- Nintendo Switch digital artwork
- Developer: Giant Margarita
- Publisher: Giant Margarita
- Engine: Unity
- Platforms: Microsoft Windows, Nintendo Switch, PlayStation 4, Ouya, Xbox One
- Release: PlayStation 4EU: October 4, 2016; NA: October 26, 2016; Microsoft WindowsWW: October 26, 2016; Nintendo SwitchWW: October 19, 2017; OuyaWW: October 2015; Xbox OneWW: 25 May 2019;
- Genres: Party Game, Sports Game
- Modes: Single-player, multiplayer

= Party Golf =

2016 video game

Party Golf is a realtime, multiplayer golf game, developed by Australian game developer Giant Margarita. The game is a multiplayer twist on the popular golf video game genre.
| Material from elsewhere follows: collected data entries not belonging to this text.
Lemma split_ok (n : nat) (m : words) (st : BuddyHeapAllocator) (ls : nat -> list Z) (live : list block) (o : nat) (f : Z) :
  ok m st ls (((o + n)%nat, f) :: live) ->
  exists m' st' ls', split_loop n m st (addr f) o = Ret (m', st') /\ ok m' st' ls' ((o, f) :: live) /\
    kept start ((o, f) :: live) m m'.
Proof using place.
  revert m st ls. induction n as [|n IH]; intros m st ls Hok.
  - rewrite Nat.add_0_r in Hok. exists m, st, ls. split; [done|]. split; [done | apply kept_refl].
  - rewrite Nat.add_succ_r in Hok. destruct (ok_block _ _ _ _ (S (o + n), f) Hok) as ((_ & Hf & _) & Ho & Hu);
      [apply elem_of_app; right; left|]. cbn [fst snd] in *.
    apply cut_spec in Hok. cbn [split_loop].
    assert (Ha : addr f +w order_to_size (o + n) = addr (f + 2 ^ Z.of_nat (o + n))).
    { rewrite order_size by lia. rewrite pow2_S in Hu. pose proof (pow2_pos (o + n)). pose proof (hp_start _ _ place).
      pose proof (hp_end _ _ place). unfold unit_addr, MIN_BLOCK_SIZE in *. rewrite wrap64_small by (unfold is_u64; lia). lia. }
    rewrite Ha. destruct (add_spec m st ls _ (o + n) _ Hok) as (m1 & st1 & -> & Hok1 & Hk1). cbn [obind].
    destruct (IH m1 st1 _ Hok1) as (m2 & st2 & ls2 & -> & Hok2 & Hk2).
    exists m2, st2, ls2. split; [done|]. split; [done|]. eapply kept_trans; [|exact Hk2].
    intros b a Hb Hin. apply (Hk1 (if decide (b = (o, f)) then ((o + n)%nat, f) else b)).
    + case_decide; [left|]. set_solver.
    + case_decide as E; [|done]. subst b. unfold in_bytes in *. cbn [fst snd] in *. unfold unit_addr, MIN_BLOCK_SIZE in *.
      assert (2 ^ Z.of_nat o <= 2 ^ Z.of_nat (o + n)) by (apply Z.pow_le_mono_r; lia). lia.
Qed.

End Operations.

(** ** Orders *)

Lemma size_to_order_spec (n : Z) :
  1 <= n <= 2 ^ 63 ->
  n <= MIN_BLOCK_SIZE * 2 ^ Z.of_nat (size_to_order n) /\
  forall o, n <= MIN_BLOCK_SIZE * 2 ^ Z.of_nat o -> (size_to_order n <= o)%nat.
Proof.
  intros Hn. unfold size_to_order, MIN_BLOCK_SIZE.
  assert (Hw : n +w 64 -w 1 = n + 63).
  { rewrite (wrap64_small (n + 64)) by (unfold is_u64, u64_modulus; lia).
    rewrite wrap64_small by (unfold is_u64, u64_modulus; lia). lia. }
  rewrite Hw. set (b := (n + 63) / 64).
  assert (Hb : 64 * (b - 1) < n <= 64 * b) by (unfold b; pose proof (Z.div_mod (n + 63) 64); pose proof (Z.mod_pos_bound (n + 63) 64); lia).
  assert (Hb1 : 1 <= b <= 2 ^ 63) by lia. destruct (frames_to_order_least b Hb1) as [H1 H2].
  replace (if b <=? 1 then 0%nat else Z.to_nat (64 - leading_zeros64 (b - 1))) with (frames_to_order b).
  - split; [lia|]. intros o Ho. apply H2. lia.
  - unfold frames_to_order. destruct (Z.eqb_spec b 0); [lia|]. destruct (Z.leb_spec b 1); [|done].
    assert (b = 1) as -> by lia. done.
Qed.

Lemma layout_order_spec (l : Layout) :
  layout_ok l ->
  Z.max (layout_size l) (layout_align l) <= MIN_BLOCK_SIZE * 2 ^ Z.of_nat (layout_order l).
Proof.
  intros [(k & Hk & Ha) Hs]. unfold layout_order.
  assert (2 ^ k <= 2 ^ 32) by (apply Z.pow_le_mono_r; lia).
  assert (0 < 2 ^ k) by (apply Z.pow_pos_nonneg; lia).
  destruct (size_to_order_spec (Z.max (Z.max (layout_size l) (layout_align l)) MIN_BLOCK_SIZE)) as [Hmax _];
    [unfold MIN_BLOCK_SIZE, ISIZE_MAX in *; lia | lia].
Qed.

(** A block of at least the alignment starts at a multiple of it. *)
Lemma block_aligned (start units : Z) (o : nat) (f a k : Z) :
  heap_place start units -> heap_block_ok units (o, f) -> 0 <= k -> a = 2 ^ k -> a <= MIN_BLOCK_SIZE * 2 ^ Z.of_nat o ->
  (a | unit_addr start f).
Proof.
  intros Hpl ((_ & _ & _ & Hd) & Ho & _) Hk -> Hle. cbn [fst snd] in *.
  unfold unit_addr, MIN_BLOCK_SIZE in *. change 64 with (2 ^ 6) in *. rewrite <- Z.pow_add_r in Hle by lia.
  apply Z.pow_le_mono_r_iff in Hle; [|lia|lia].
  assert (Hdiv : forall i j, 0 <= i <= j -> (2 ^ i | 2 ^ j)).
  { intros i j Hij. exists (2 ^ (j - i)). rewrite <- Z.pow_add_r by lia. f_equal. lia. }
  apply Z.divide_add_r.
  - etrans; [|exact (hp_align _ _ Hpl)]. apply Hdiv. unfold MAX_ORDER in Ho. lia.
  - etrans; [apply (Hdiv k (6 + Z.of_nat o)); lia|]. rewrite Z.pow_add_r by lia.
    by apply Z.mul_divide_mono_l.
Qed.

Section Heap.
Context (start units : Z) (place : heap_place start units).

#[local] Abbreviation ok := (heap_ok start units).
#[local] Abbreviation addr := (unit_addr start).

Lemma allocate_scan_ok (n lo o : nat) (m : words) (st : BuddyHeapAllocator) (ls : nat -> list Z) (live : list block) :
  ok m st ls live -> (o <= lo)%nat -> (lo + n = MAX_ORDER + 1)%nat ->
  (allocate_scan m st o (seq lo n) = Ret (0, m, st) /\ forall k, (lo <= k <= MAX_ORDER)%nat -> ls k = []) \/
  (exists f m' st' ls', allocate_scan m st o (seq lo n) = Ret (addr f, m', st') /\
     ok m' st' ls' ((o, f) :: live) /\ kept start live m m').
Proof using place.
  revert lo. induction n as [|n IH]; intros lo Hok Hlo Hn; [left; split; [done | lia]|]. cbn [seq allocate_scan].
  destruct (remove_first_spec start units m st ls live lo Hok) as [[Hnil ->] | (f & l & st1 & Hl & -> & Hok1)]; [lia | |]; cbn [obind].
  - destruct (IH (S lo)) as [[-> Hnone] | Hsome]; [done | lia | lia | |by right].
    left. split; [done|]. intros k Hk. destruct (decide (k = lo)) as [->|]; [done | apply Hnone; lia].
  - right. unfold split_block. replace lo with (o + (lo - o))%nat in Hok1 by lia.
    destruct (split_ok start units place (lo - o) m st1 _ live o f Hok1) as (m2 & st2 & ls2 & -> & Hok2 & Hk).
    exists f, m2, st2, ls2. split; [done|]. split; [done|]. intros b a Hb. apply Hk. by right.
Qed.

Lemma allocate_ok (m : words) (st : BuddyHeapAllocator) (ls : nat -> list Z) (live : list block) (l : Layout) :
  ok m st ls live ->
  (allocate m st l = Ret (0, m, st) /\ forall o f, (layout_order l <= o)%nat -> (o, f) ∉ free_of ls) \/
  (exists f m' st' ls', allocate m st l = Ret (addr f, m', st') /\
     ok m' st' ls' ((layout_order l, f) :: live) /\ kept start live m m').
Proof using place.
  intros Hok. unfold allocate. rewrite (ho_init _ _ _ _ _ _ Hok). cbn [negb].
  destruct (Nat.ltb_spec MAX_ORDER (layout_order l)) as [Hlt|Hle].
  - left. split; [done|]. intros o f Ho [Hmax _]%elem_of_free. lia.
  - destruct (allocate_scan_ok (MAX_ORDER + 1 - layout_order l) (layout_order l) (layout_order l) m st ls live) as [[-> Hnone] | Hsome];
      [done | lia | lia | |by right].
    left. split; [done|]. intros o f Ho [Hmax Hf]%elem_of_free. rewrite Hnone in Hf by lia. by apply elem_of_nil in Hf.
Qed.

Lemma ok_perm (m : words) (st : BuddyHeapAllocator) (ls : nat -> list Z) (live live' : list block) :
  live ≡ₚ live' -> ok m st ls live -> ok m st ls live'.
Proof.
  intros Hp Hok. apply (ok_same start units m st ls live); [done | |].
  - rewrite <- Hp. pose proof (ho_blocks _ _ _ _ _ _ Hok) as H. by apply Forall_app in H as [_ ?].
  - intros x. by rewrite Hp.
Qed.

Lemma deallocate_ok (m : words) (st : BuddyHeapAllocator) (ls : nat -> list Z) (live : list block) (f : Z) (l : Layout) :
  ok m st ls ((layout_order l, f) :: live) ->
  exists m' st' ls', deallocate m st (addr f) l = Ret (m', st') /\ ok m' st' ls' live /\ kept start live m m'.
Proof using place.
  intros Hok. destruct (ok_block start units _ _ _ _ (layout_order l, f) Hok) as ((_ & Hf & _) & _); [set_solver|].
  unfold deallocate. rewrite (ho_init _ _ _ _ _ _ Hok).
  destruct (Z.eqb_spec (addr f) 0) as [E|_]; [by apply (unit_addr_pos start units place f Hf) in E|].
  cbn [orb negb]. by apply (coalesce_ok start units place m st ls).
Qed.

End Heap.

(** ** Start-up *)

Lemma place_le (start units c : Z) : heap_place start units -> 0 <= c <= units -> heap_place start c.
Proof. intros [? ? ? ?] Hc. split; [done | done | lia | unfold MIN_BLOCK_SIZE in *; lia]. Qed.

(** A heap grows by a block at its end. *)
Lemma ok_extend (start c : Z) (m : words) (st : BuddyHeapAllocator) (ls : nat -> list Z) (o : nat) :
  0 <= c -> c + 2 ^ Z.of_nat o <= FRAME_LIMIT -> (o <= MAX_ORDER)%nat -> (2 ^ Z.of_nat o | c) ->
  heap_ok start c m st ls [] -> heap_ok start (c + 2 ^ Z.of_nat o) m st ls [(o, c)].
Proof.
  intros Hc Hlim Ho Hd [H1 H2 H3 H4 H5 H6]. pose proof (pow2_pos o). rewrite app_nil_r in H5. split; try done.
  - apply Forall_app. split.
    + eapply Forall_impl; [exact H5|]. intros b (Hb & Hb1 & Hb2). split; [done|]. split; [done | lia].
    + constructor; [|constructor]. split; [|cbn [fst snd]; lia].
      split; cbn [fst snd]; [unfold Buddy.MAX_ORDER, MAX_ORDER in *; lia | done].
  - intros x. rewrite cover_app. specialize (H6 x). rewrite app_nil_r in H6. rewrite H6. cbn [cover].
    unfold in_block. cbn [fst snd].
    destruct (Z.leb_spec 0 x), (Z.ltb_spec x c), (Z.leb_spec c x), (Z.ltb_spec x (c + 2 ^ Z.of_nat o)); simpl; lia.
Qed.

Lemma lower_order_ok (start size c : Z) (o : nat) :
  heap_place start (size / MIN_BLOCK_SIZE) -> 0 <= c -> unit_addr start c + MIN_BLOCK_SIZE <= start + size -> (o <= MAX_ORDER)%nat ->
  let r := lower_order (unit_addr start c) (start + size) o in
  (r <= MAX_ORDER)%nat /\ (2 ^ Z.of_nat r | c) /\ c + 2 ^ Z.of_nat r <= size / MIN_BLOCK_SIZE /\
  unit_addr start c mod order_to_size r = 0.
Proof.
  intros Hpl Hc Hfit. pose proof (hp_start _ _ Hpl). pose proof (hp_end _ _ Hpl).
  assert (Hsz : size / MIN_BLOCK_SIZE * 64 <= size < size / MIN_BLOCK_SIZE * 64 + 64)
    by (unfold MIN_BLOCK_SIZE; pose proof (Z.div_mod size 64); pose proof (Z.mod_pos_bound size 64); lia).
  set (u := size / MIN_BLOCK_SIZE) in *.
  assert (Hal : forall k, (k <= MAX_ORDER)%nat -> (order_to_size k | start)).
  { intros k Hk. rewrite order_size by done. unfold MIN_BLOCK_SIZE. change 64 with (2 ^ 6). rewrite <- Z.pow_add_r by lia.
    etrans; [|exact (hp_align _ _ Hpl)]. exists (2 ^ (16 - Z.of_nat k)). rewrite <- Z.pow_add_r by (unfold MAX_ORDER in Hk; lia). f_equal. lia. }
  induction o as [|o IH]; intros Ho; cbn [lower_order].
  - split; [lia|]. change (2 ^ Z.of_nat 0) with 1. split; [apply Z.divide_1_l|].
    split; [unfold unit_addr, MIN_BLOCK_SIZE in *; lia|]. apply Z.mod_divide; [done|].
    unfold unit_addr. apply Z.divide_add_r; [by apply Hal|]. exists c. change (order_to_size 0) with MIN_BLOCK_SIZE. lia.
  - pose proof (order_size (S o) Ho) as Hos.
    assert (2 ^ Z.of_nat (S o) <= 2 ^ 16) by (apply Z.pow_le_mono_r; unfold MAX_ORDER in Ho; lia).
    pose proof (pow2_pos (S o)). rewrite (wrap64_small (unit_addr start c + _))
      by (unfold is_u64; rewrite Hos; unfold unit_addr, MIN_BLOCK_SIZE in *; lia).
    destruct (Z.eqb_spec (unit_addr start c mod order_to_size (S o)) 0) as [E|E]; cbn [andb]; [|apply IH; lia].
    destruct (Z.leb_spec (unit_addr start c + order_to_size (S o)) (start + size)) as [Hle|Hgt]; [|apply IH; lia].
    split; [done|]. split; [|split; [|done]].
    + apply Z.mod_divide in E; [|rewrite Hos; unfold MIN_BLOCK_SIZE; lia].
      unfold unit_addr in E. apply Z.divide_add_cancel_r in E; [|by apply Hal]. rewrite Hos in E.
      apply Z.mul_divide_cancel_l in E; [done | done].
    + rewrite Hos in Hle. unfold unit_addr, MIN_BLOCK_SIZE in *. lia.
Qed.

Lemma init_loop_ok (start size : Z) (fuel : nat) (m : words) (st : BuddyHeapAllocator) (ls : nat -> list Z) (c : Z) :
  heap_place start (size / MIN_BLOCK_SIZE) -> heap_ok start c m st ls [] -> 0 <= c <= size / MIN_BLOCK_SIZE ->
  size / MIN_BLOCK_SIZE - c < Z.of_nat fuel ->
  exists m' st' ls', init_loop fuel m st (unit_addr start c) (start + size) = Ret (m', st') /\
    heap_ok start (size / MIN_BLOCK_SIZE) m' st' ls' [].
Proof.
  intros Hpl. pose proof (hp_start _ _ Hpl). pose proof (hp_end _ _ Hpl). pose proof (hp_units _ _ Hpl).
  assert (Hsz : size / MIN_BLOCK_SIZE * 64 <= size < size / MIN_BLOCK_SIZE * 64 + 64)
    by (unfold MIN_BLOCK_SIZE; pose proof (Z.div_mod size 64); pose proof (Z.mod_pos_bound size 64); lia).
  revert m st ls c. induction fuel as [|fuel IH]; intros m st ls c Hok Hc Hf; [lia|]. cbn [init_loop].
  destruct (Z.ltb_spec (unit_addr start c) (start + size)) as [Hlt|Hge].
  - destruct (Z.ltb_spec (start + size - unit_addr start c) MIN_BLOCK_SIZE) as [Hend|Hroom].
    + assert (c = size / MIN_BLOCK_SIZE) as -> by (unfold unit_addr, MIN_BLOCK_SIZE in *; lia). by exists m, st, ls.
    + destruct (lower_order_ok start size c (Nat.min (size_to_order (start + size - unit_addr start c)) MAX_ORDER))
        as (Ho & Hd & Hfit & Hmod); [done | lia | lia | lia |].
      set (o := lower_order _ _ _) in *. rewrite Hmod. cbn [Z.eqb negb]. pose proof (pow2_pos o).
      assert (Hnext : unit_addr start c +w order_to_size o = unit_addr start (c + 2 ^ Z.of_nat o)).
      { rewrite order_size by done. unfold unit_addr, MIN_BLOCK_SIZE in *. rewrite wrap64_small by (unfold is_u64; lia). lia. }
      rewrite Hnext. destruct (Z.leb_spec (unit_addr start (c + 2 ^ Z.of_nat o)) (start + size)) as [_|Hbad];
        [|unfold unit_addr, MIN_BLOCK_SIZE in *; lia].
      apply (ok_extend start c m st ls o) in Hok; [|lia|lia|done|done].
      destruct (add_spec start (c + 2 ^ Z.of_nat o)) with (m := m) (st := st) (ls := ls) (live := @nil block) (o := o) (f := c)
        as (m1 & st1 & -> & Hok1 & _); [apply (place_le _ _ _ Hpl); lia | done |]. cbn [obind].
      by apply (IH m1 st1 _ _ Hok1); [lia | lia].
  - assert (c = size / MIN_BLOCK_SIZE) as -> by (unfold unit_addr, MIN_BLOCK_SIZE in *; lia). by exists m, st, ls.
Qed.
The aim is for players to race to the hole, and attempt to be first to sink their ball. The core rules of the game can be customized to allow a variety of different factors to influence winning. The game features a large amount of customization, including support for up to 8-person multiplayer. The game launched for the PlayStation 4 in the PSN EU region on October 4, 2016. A North American PlayStation 4 regional launch occurred on October 26, 2016, with a simultaneous release on Steam. The game launched for the Nintendo Switch worldwide on October 19, 2017, and this version can support up to eight players with individual Joy-Con controllers.